この規格で説明されているシステムは、HF (高周波数) チャネル上の長距離戦術通信用です。このシステムは、NATO 規格 STANAG 4539 と互換性があります。
例の構造
この例は以下の項目で構成され、下記の節で詳細に説明されています。
Acquired Passband Waveform - 1800 Hz を中心とするバンドパス MIL-STD-188-110A 波形を出力します。
Frequency Translator and Channel - 信号を複素ベースバンドにダウンコンバートし、選択したチャネルで処理します。
Receiver - 同期およびベースバンド処理を実行し、テキスト メッセージを出力します。
Acquired Passband Waveform
Acquired Passband Waveform サブシステムは、出力としてストリームする MATLAB® ワークスペース変数を使用します。この変数は、規格準拠の送信機によって生成され、データ収集装置によって取得されたデータを表します。A/D の定格サンプル レートは 9600 sps ですが、実際の A/D サンプリング レートは、この値からわずかに補正され、シンボル タイミング周波数オフセットになります。
Frequency Translator and Channel
このサブシステムは、複素ベースバンドへの理想的なダウンコンバージョンを実行し、4 つの連続的な劣化チャネルのいずれかを使用して入力信号を処理します。
ノイズのないチャネル
AWGN チャネル
静的周波数選択性チャネルおよび AWGN
フェージング周波数選択性チャネルおよび AWGN
フェージング周波数選択性チャネルは、SISO Fading Channel ライブラリ ブロックによって実装されます。
複数チャネルを使用すると、受信機の性能、特にシンボル同期ブロックへの影響を調査することができます。ノイズのないチャネルは、最も効果的に受信機の操作を隔離できます。AWGN のみおよび静的周波数選択性チャネルは、性能の緩やかな劣化を示します。フェージング周波数選択性チャネルは、[2] で説明される中程度の Watterson チャネルをモデル化します。
受信機
MIL-STD-188-110A 受信機は、以下の 4 つのサブシステムで構成されます。
RRC Filter and AGC
Preamble Detect to Enable Downstream Processing
Carrier Recovery, Timing Recovery, and Equalization
Demodulation and Error Correction
RRC Filter and AGC サブシステムは、受信信号でルート レイズド コサイン フィルター処理を実行し、送信された波形用に整合フィルター処理を提供します。AGC は、イコライザーへの平均信号強度が 1 ワットであることを保証します。この操作は、イコライザー入力信号の配置が、シンボル判定を実行する理想的なコンスタレーションによく一致することを保証します。
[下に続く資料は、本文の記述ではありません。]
(** The map of scores ranged over and sorted. *)
Class Ranking := ranked : gmap Z spec_float -> list (Z * spec_float).
Class RankingLaws (R : Ranking) : Prop := {
  ranked_perm (m : gmap Z spec_float) : ranked m ≡ₚ map_to_list m;
  ranked_sorted (m : gmap Z spec_float) : Forall (fun p => is_nan p.2 = false) (map_to_list m) ->
    StronglySorted (fun a b => flt a.2 b.2 = false) (ranked m)
}.
(** One ranking: the exchange sort of the map's entries. *)
Definition exchange_ranking : Ranking := fun m => exchange_sort (fun a b => flt b.2 a.2) (map_to_list m).
Lemma exchange_ranking_laws : RankingLaws exchange_ranking.
Proof.
  split; intros m; unfold ranked, exchange_ranking; [apply exchange_sort_perm|]. intros Hm.
  apply (exchange_sort_sorted (fun a b : Z * spec_float => flt b.2 a.2) (fun p => is_nan p.2 = false)); [| |done].
  - intros a b _ _. apply flt_asym.
  - intros a b c _ Hb _. unfold not_after. intros H1 H2. exact (flt_not_trans _ _ _ Hb H2 H1).
Qed.

(** ** Operations *)

Section Operations.
Context `{U : UnicodeTables} `{L : LetterTables} `{N : Normalizer} `{D : FoldTables} `{E : Embedder} `{R : Ranking}.

(** The error of the vector index is dropped. *)
Definition AddDocument (d : source) (lv : nat) (ci : CompositeIndex) : outcome (Z * CompositeIndex) :=
  let r := Index.AddDocument d (Keyword ci) in
  match Vector ci with
  | None => Ret (r.1, {| Keyword := r.2; Vector := None |})
  | Some vi =>
      let ref := {| DocID := r.1; VectorIndex.Path := s_path d; VectorIndex.Title := Base (s_path d) |} in
      v ← VectorIndex.AddDocument ref (s_content d) lv vi;
      Ret (r.1, {| Keyword := r.2; Vector := Some v.2 |})
  end.

Definition keywordSearch (ci : CompositeIndex) (query : string) (k : Z) : list SearchResult :=
  map keyword_result (upto k (LocalQuery (Keyword ci) query)).
Definition vectorSearch (ci : CompositeIndex) (query : string) (k : Z) : outcome (list SearchResult) :=
  match Vector ci with
  | None => Ret []
  | Some vi =>
      r ← VectorIndex.Search vi query k;
      Ret (match r with Ok hits => map (vector_result (Keyword ci)) hits | Err _ => [] end)
  end.
Definition fuse (k : Z) (kw vec : list SearchResult) : list SearchResult :=
  let scores := add_scores 0 vec (add_scores 0 kw ∅) in
  let m := foldl add_path (foldl set_path (∅, ∅) kw) vec in
  map (hybrid_result m.1 m.2) (upto k (ranked scores)).
Definition hybridSearch (ci : CompositeIndex) (query : string) (k : Z) : outcome (list SearchResult) :=
  let kwResults := keywordSearch ci query (twice k) in
  vecResults ← vectorSearch ci query (twice k);
  Ret (fuse k kwResults vecResults).

Definition keep (kw : InvertedIndex) (filter : option MetadataFilter) (r : SearchResult) : bool :=
  match GetDoc kw (S_DocID r) with Some doc => Matches filter doc | None => false end.
Definition Search (ci : CompositeIndex) (query mode : string) (k : Z) (filter : option MetadataFilter)
  : outcome (list SearchResult) :=
  results ← (if decide (mode = ModeVector) then vectorSearch ci query (twice k)
             else if decide (mode = ModeHybrid) then hybridSearch ci query (twice k)
             else Ret (keywordSearch ci query (twice k)));
  let results := if IsEmpty filter then results else List.filter (keep (Keyword ci) filter) results in
  Ret (upto k results).

(** Documents added one after another, each with the level drawn for it. *)
Fixpoint AddDocuments (ds : list (source * nat)) (ci : CompositeIndex) : outcome CompositeIndex :=
  match ds with [] => Ret ci | d :: ds' => r ← AddDocument d.1 d.2 ci; AddDocuments ds' r.2 end.
End Operations.

(** ** Fusion *)

Lemma rank_score_nonneg (n : nat) : nonneg (rank_score n) = true.
Proof. apply div_nonneg, normalize_nonneg. lia. Qed.

(** The place of a document in a list of results. *)
Fixpoint rank_of (id : Z) (rs : list SearchResult) : option nat :=
  match rs with [] => None | r :: rs' => if decide (S_DocID r = id) then Some 0%nat else S <$> rank_of id rs' end.
Lemma rank_of_some (id : Z) (rs : list SearchResult) : is_Some (rank_of id rs) <-> id ∈ map S_DocID rs.
Proof.
  induction rs as [|r rs IH]; cbn [rank_of map]; [split; [by intros []|by intros ?%not_elem_of_nil]|].
  rewrite elem_of_cons, <- IH. case_decide as Hd; [split; [by left|by eexists]|]. rewrite fmap_is_Some. naive_solver.
Qed.
(** What the loop adds for a document. *)
Definition plus_rank (old : option spec_float) (place : option nat) : option spec_float :=
  match place with Some n => Some (f32_add (default zero32 old) (rank_score n)) | None => old end.
(** The fused score: both lists contribute, the keyword list first. *)
Definition fused (kw vec : list SearchResult) (id : Z) : option spec_float :=
  plus_rank (plus_rank None (rank_of id kw)) (rank_of id vec).

Lemma add_scores_lookup (n : nat) (rs : list SearchResult) (m : gmap Z spec_float) (id : Z) :
  NoDup (map S_DocID rs) -> add_scores n rs m !! id = plus_rank (m !! id) (Nat.add n <$> rank_of id rs).
Proof.
  revert n m. induction rs as [|r rs IH]; intros n m Hnd; cbn [add_scores rank_of map] in *; [done|].
  apply NoDup_cons in Hnd as [Hr Hnd]. rewrite IH by done. unfold add_score. case_decide as Hd.
  - subst id. rewrite lookup_insert_eq. rewrite <- rank_of_some in Hr. destruct (rank_of (S_DocID r) rs) as [j|].
    { destruct Hr. by eexists. }
    cbn. by rewrite Nat.add_0_r.
  - rewrite lookup_insert_ne by done. destruct (rank_of id rs) as [j|]; cbn; [|done]. by rewrite Nat.add_succ_r.
Qed.
Lemma scores_lookup (kw vec : list SearchResult) (id : Z) : NoDup (map S_DocID kw) -> NoDup (map S_DocID vec) ->
  add_scores 0 vec (add_scores 0 kw ∅) !! id = fused kw vec id.
Proof.
  intros H1 H2. rewrite !add_scores_lookup, lookup_empty by done. unfold fused.
  by destruct (rank_of id kw), (rank_of id vec).
Qed.
Lemma fused_some (kw vec : list SearchResult) (id : Z) :
  is_Some (fused kw vec id) <-> id ∈ map S_DocID kw \/ id ∈ map S_DocID vec.
Proof.
  rewrite <- !rank_of_some. unfold fused. destruct (rank_of id kw), (rank_of id vec); cbn;
    rewrite ?is_Some_alt; cbn; tauto.
Qed.
Lemma fused_nonneg (kw vec : list SearchResult) (id : Z) (s : spec_float) : fused kw vec id = Some s -> nonneg s = true.
Proof.
  assert (Hp : forall o place, (forall s, o = Some s -> nonneg s = true) -> forall s, plus_rank o place = Some s -> nonneg s = true).
  { intros o [n|] Ho s' Hs; [|by apply Ho]. injection Hs as <-. apply add_nonneg; [|apply rank_score_nonneg].
    destruct o; cbn; [by apply Ho|done]. }
  apply Hp, Hp. done.
Qed.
Preamble Detect to Enable Downstream Processing サブシステムは、3 つの仮想上同一である 0.2 秒のデータ セグメントで構成される、既知の 0.6 秒同期プリアンブルで相関を実行します。プリアンブル検出を宣言するために、3 つの連続する相関頂点を 0.2 秒、0.4 秒、および 0.6 秒で検出します。プリアンブルが検出されると、サブシステムは制御信号を送信して、搬送波再生、タイミング復元、イコライズ、復調、および誤り訂正のようなダウンストリーム処理が有効になります。以下に示す Stateflow® ステート マシンを使用して、3 つの連続頂点が検出されます。ブロック線図は、プリアンブル相関器との関係からステート マシンを示します。ステート マシンは、ブロック線図の下になります。
Carrier Recovery, Timing Recovery, and Equalization サブシステムは、切り替え可能な NCO を使用して補正正弦波を生成し、比較的一定の搬送波周波数オフセットを削除します。NCO 制御信号は、RLS イコライザーの出力と入力の位相誤差を推定することにより生成されます。RLS イコライザーはDecision Feedback Equalizerライブラリ ブロックによって実装されます。イコライザーの入力および出力間の相互スペクトルを計算し、結果の位相特性の線形最小二乗近似を実行することにより、値が推定されます。位相誤差は、比例-積分 (PI) コントローラーによってフィルター処理され、搬送波再生 NCO に供給されます。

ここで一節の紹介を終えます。